Soy malagueña, y aunque sienta el orgullo de haber nacido en una tierra tan hermosa, me considero ya un poco de todos los lugares en los que he vivido, incluyendo tierras americanas.
Desde que tenía uso de razón, sentí la necesidad de escribir lo que ahora considero sueños de adolescente que, por otra parte, lentamente fue alimentando mi vocación.
He trabajado en diferentes medios de comunicación, intentando siempre dotar a cada palabra de sentido.
Podría decir que mi trayectoria está marcada por tres grandes personas que fueron mis tres grandes bastiones.
La primera de ellas fue Juan José Porto, director del primer periódico en el que trabajé, el que quizás vio en mí un ímpetu exacerbado por querer trascender más allá del periodismo.
Él, como profesional del periodismo y del cine, y dotado de una gran sensibilidad, me enseñó a sacarle brillo a las palabras, a transmitirles sueños y seguridad.
Tuve la inmensa fortuna de contar con su apoyo y con la confianza que había depositado en mí para continuar en su proyecto periodístico.
El sacerdote Antonio Aradillas, subdirector de un magazine nacional de viajes, me enseñó a extenderle el horizonte a las palabras, a no encontrarle límites a la imaginación, y a no desfallecer ante cualquier intento.

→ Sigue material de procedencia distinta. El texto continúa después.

(** What the closing snapshot shows: every question of the state, once, as it stands. *)
Definition standing (s : OrchestrationState) (id st : string) : Prop :=
  id <> estr /\ exists iv, find_first (fun iv => bool_decide (iv_id iv = id)) (rev (dvals (interventions s))) = Some iv /\
    st = InterventionStatus.intervention_status_value (iv_status iv).

Lemma stripped_questions (d : list (string * json)) :
  (forall id j, (id, j) ∈ d -> exists iv, j = JObj (_intervention_delta iv)) ->
  omap question_shown (struct_of d) = omap question_shown d.
Proof.
  intros Hd. induction d as [|[id j] d IH]; [done|]. destruct (Hd id j) as (iv & ->); [by left|].
  assert (forall i' j', (i', j') ∈ d -> exists iv, j' = JObj (_intervention_delta iv)) as Hd' by (intros i' j' ?; eapply Hd; by right).
  specialize (IH Hd'). unfold struct_of in *. cbn [omap list_omap strip_none] in *. rewrite IH. done.
Qed.

Lemma closing_shows s ctx tid st :
  let shown := shown_questions (SEvent (_state_delta_event s ctx tid st)) in
  NoDup shown.*1 /\ forall id q, (id, q) ∈ shown <-> standing s id q.
Proof.
  cbn zeta. set (d := dict_of iv_id (fun iv => JObj (_intervention_delta iv)) (dvals (interventions s))).
  pose proof (dict_of_spec iv_id (fun iv => JObj (_intervention_delta iv)) (dvals (interventions s))) as [Hn Hg]. fold d in Hn, Hg.
  assert (forall id j, (id, j) ∈ d -> exists iv, j = JObj (_intervention_delta iv)) as Hd.
  { intros id j Hj. apply elem_dget in Hj; [|done]. rewrite Hg in Hj. destruct (str_truthy id); [|done]. apply fmap_Some in Hj as (iv & _ & ->). by exists iv. }
  assert (forall id iv, question_shown (id, JObj (_intervention_delta iv)) = Some (id, InterventionStatus.intervention_status_value (iv_status iv))) as Hq by done.
  change (shown_questions _) with (omap question_shown (struct_of d)). rewrite stripped_questions by done. split.
  - clear Hg. induction d as [|[id j] d IH]; [constructor|]. rewrite dkeys_cons in Hn. apply NoDup_cons in Hn as [Hid Hn].
    destruct (Hd id j) as (iv & ->); [by left|]. cbn [omap list_omap]. rewrite Hq. cbn. constructor; [|apply IH; [done|]; intros ? ? ?; eapply Hd; by right].
    intros Hin. apply Hid. apply list_elem_of_fmap in Hin as ([i q] & -> & Hin). apply list_elem_of_omap in Hin as ([i' j] & Hin & Ei).
    destruct (Hd i' j) as (iv' & ->); [by right|]. rewrite Hq in Ei. injection Ei as <- _. unfold dkeys. apply list_elem_of_fmap. by eexists (_, _).
  - intros id q. rewrite list_elem_of_omap. unfold standing. split.
    + intros ([i j] & Hin & Ei). destruct (Hd i j) as (iv & ->); [done|]. rewrite Hq in Ei. injection Ei as -> <-.
      apply elem_dget in Hin; [|done]. rewrite Hg in Hin. destruct (str_truthy id) eqn:Et; [|done]. apply fmap_Some in Hin as (iv' & Hf & E).
      split; [by apply str_truthy_true|]. exists iv'. split; [done|]. assert (Hq1 := Hq id iv). rewrite E, Hq in Hq1. congruence.
    + intros (Hid & iv & Hf & ->). exists (id, JObj (_intervention_delta iv)). split; [|done]. apply dget_elem. rewrite Hg, Hf. by rewrite (proj2 (str_truthy_true id)).
Qed.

Entre medias, algunos otros fueron alentando mi paso por este magno oficio, a la vez que me enorgullecía de ser digna de tal confianza.
La tercera persona que me dio el gran empuje estaba en Filadelfia, ciudad en la que llegué a meterme en sus propias entrañas, al igual que por los rincones de Princeton.
Él es y sigue siendo Hernán Guaracao, director del periódico en el que trabajé. Con él mantenía largas conversaciones, añadiendo a mi labor periodística nuevos desafíos, en los que deseaba entrar sin ningún miedo.
Él me enseñó a ver las palabras como pequeñas piedrecitas con las que poder construir un gran edificio, augurando que aun en un medio aún tan desconocido, podría seguir ampliando mis propios horizontes.
Gracias a mi blog en el periódico tuve la oportunidad de poder radiografiar las sensaciones y sentimientos que se iban cruzando en mi camino, desde la prudencia y el respeto, y pude constatar mi deseo y coraje por querer emprender el desafío de escribir esa novela, con la que tantas veces soñé.
Supe cuándo era el momento justo, con esas “mimbres” que se habían cernido a mi alrededor.
Sabía que quizás era algo demasiado temerario, o imprudente, quizás, sin embargo, decidí intentarlo.
A medida que iba profundizando la piel de “La memoria herida”, comprendí que todo lo que había aprendido se quedaba demasiado corto, que las palabras podían ser capaces de transmitir tanto y tanto.
Una experiencia “única” en cada madrugada, en las que las notas de John Williams hacían que las palabras volasen, a través del despertar de imágenes que permanecían dormidas, o de lugares que el tiempo había silenciado.
Sentí la magia de poder crear y la sensación de lo difícil que era poder desprenderme de todo ello.
Llegué a creer que las palabras y las frases que componían cada página habían dejado de ser solamente dígitos impresos en una pantalla para convertirse en algo realmente tangible.